Ms Brazel argued that she lost out with this method of calculation as it produced a lower figure than that required by the rules in the WTR. She believed that holiday pay should be calculated by taking the average weekly remuneration for the 12 weeks prior to the calculation date and multiplying it by 5.6. She calculated that this would give her holiday pay of around 17.5 percent of her earnings for the term.
The employment tribunal rejected Ms Brazel's claim and agreed with her employer that a part-time worker who works for only part of the year should have their holiday entitlement pro-rated to reflect the weeks they actually work. Otherwise, a term time worker could receive a higher percentage of annual earnings as holiday pay than an employee who worked throughout the year. This would be unfair to full time workers.
The Court of Appeal accepted that the EU Working Time Directive did not require Member States to pro-rate the leave entitlement of part-year workers to that of full year workers.
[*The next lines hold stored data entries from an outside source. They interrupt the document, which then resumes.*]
(** In a position shared by a value and a callback, what is passed to
    the operation and what to the length of a write. *)
Inductive warg :=
| Arg (a : arg)
| LengthOf (b : buffer).

(** The operations the interface asks of [promises], of a file or of a
    file handle. *)
Inductive operation :=
| OpRename (oldPath newPath : value)
| OpExists (path : value)
| OpTruncate (path : value) (len : value)
| OpFileTruncate (fd : value) (len : value)
| OpHandleWrite (fd : value) (b : buffer) (offset length position : warg)
| OpOpen (path : value) (flag : string)
| OpReadFile
| OpClose.

(** What a call of the interface does: the operations it asks for, the
    callbacks it calls, the exception it throws to its caller, and the
    rejection nobody handles. *)
Record Effect := mkEffect {
  requested : list operation;
  invoked : list invocation;
  thrown : option reason;
  unhandled : option reason;
}.

(** [function rename(oldPath, newPath, cb = nop)]:
    [promises.rename(oldPath, newPath).then(() => cb()).catch(cb)];
    [p] is how the promise of [promises.rename] ends. *)
Definition rename (oldPath newPath : value) (cb : option Callback) (p : settled unit)
    : Effect :=
  let cb := or_nop cb in
  let r := then_catch p (λ _, (cb, [])) (λ e, (cb, [Error e])) in
  {| requested := [OpRename oldPath newPath]; invoked := r.1;
     thrown := None; unhandled := r.2 |}.

(** [function exists(path, cb = nop)]:
    [promises.exists(path).then(cb).catch(() => cb(false))] *)
Definition exists_ (path : value) (cb : option Callback) (p : settled bool) : Effect :=
  let cb := or_nop cb in
  let r := then_catch p (λ b, (cb, [Plain (VBool b)]))
                        (λ _, (cb, [Plain (VBool false)])) in
  {| requested := [OpExists path]; invoked := r.1; thrown := None; unhandled := r.2 |}.

(** [typeof a === 'number' ? a : 0] *)
Definition number_or_zero (a : arg) : value :=
  match a with
  | Given (VNum n) => VNum n
  | _ => VNum (Int 0)
  end.

(** [function truncate(path, cbLen = 0, cb = nop)] *)
Definition truncate (path : value) (cbLen : arg) (cb : option Callback)
    (p : settled unit) : Effect :=
  let cbLen := match cbLen with
               | Given VUndefined => Given (VNum (Int 0))
               | _ => cbLen
               end in
  let cb := callback_or cbLen (or_nop cb) in
  let len := number_or_zero cbLen in
  let r := then_catch p (λ _, (cb, [])) (λ e, (cb, [Error e])) in
  {| requested := [OpTruncate path len]; invoked := r.1;
     thrown := None; unhandled := r.2 |}.

(** [length < 0] *)
Definition negative (v : value) : bool :=
  match v with
  | VNum (Int z) => bool_decide (z < 0)%Z
  | _ => false
  end.

(** [function ftruncate(fd, lenOrCB?, cb = nop)].  [file] is what
    [fd2file(fd)] does, return the file or throw; [p] is how the promise
    of [file.truncate(length)] ends. *)
Definition ftruncate (fd : value) (lenOrCB : arg) (cb : option Callback)
    (file : option reason) (p : settled unit) : Effect :=
  let length := number_or_zero lenOrCB in
  let cb := callback_or lenOrCB (or_nop cb) in
  match file with
  | Some x => {| requested := []; invoked := []; thrown := Some x; unhandled := None |}
  | None =>
      if negative length then
        {| requested := []; invoked := []; thrown := Some (Invalid None);
           unhandled := None |}
      else
        let r := then_catch p (λ _, (cb, [])) (λ e, (cb, [Error e])) in
        {| requested := [OpFileTruncate fd length]; invoked := r.1;
           thrown := None; unhandled := r.2 |}
  end.

(** [typeof a === 'string' ? a : 'utf8'] *)
Definition encoding_or_utf8 (a : arg) : string :=
  match a with
  | Given (VStr s) => s
  | _ => "utf8"
  end.

(** [typeof a === 'number' ? a : null] *)
Definition number_or_null (a : arg) : arg :=
  match a with
  | Given (VNum n) => Given (VNum n)
  | _ => Given VNull
  end.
The WTR makes no provision for pro-rating, instead they require the exercise of identifying a week's pay in accordance with the rules set out in the Employment Rights Act, and multiplying that figure by 5.6 weeks. Attempting to build in a pro-rating requirement or a system of accrual would involve a totally different scheme.
The Court therefore concluded that it was wrong for term-time only workers to have their holiday pay capped at 12.07 per cent of annualised hours. Instead, the annual holiday pay entitlement for permanent "part-year" workers should require the straightforward exercise of identifying a week's pay (taking the average pay over the last 12 weeks) and multiplying that figure by 5.6. This was despite the fact this method could produce odd results in extreme cases and could mean that certain part-year workers could receive proportionately more holiday pay than full time workers.
What this means for employers
The Court made it clear that its reasoning is only relevant to workers engaged on permanent contracts who work part of the year. Examples might include seasonal or term-time workers in the education or leisure sectors. This decision is not relevant to part-time workers such as those working 3 days a week over 52 weeks, or to freelancers. Therefore, if you employ casual, bank or zero hours or other atypical workers who work only part way through the year and you currently cap holiday pay at 12.07% of annual earnings, you should consider the implications of this judgment carefully. As well as revising your method of calculation, it may also be necessary to review your contracts of employment.
It is likely that workers on fixed term temporary contracts (such as seasonal workers) would not be covered by this decision but it is not inconceivable that casual workers not employed on a permanent contract could run the same argument that their holiday pay should also not be subject to the 12.07% cap. Whether this would succeed remains to be seen.
This may not be the end of the matter as it may well be that the decision will be appealed to the Supreme Court. ACAS will no doubt be updating its guidance in due course.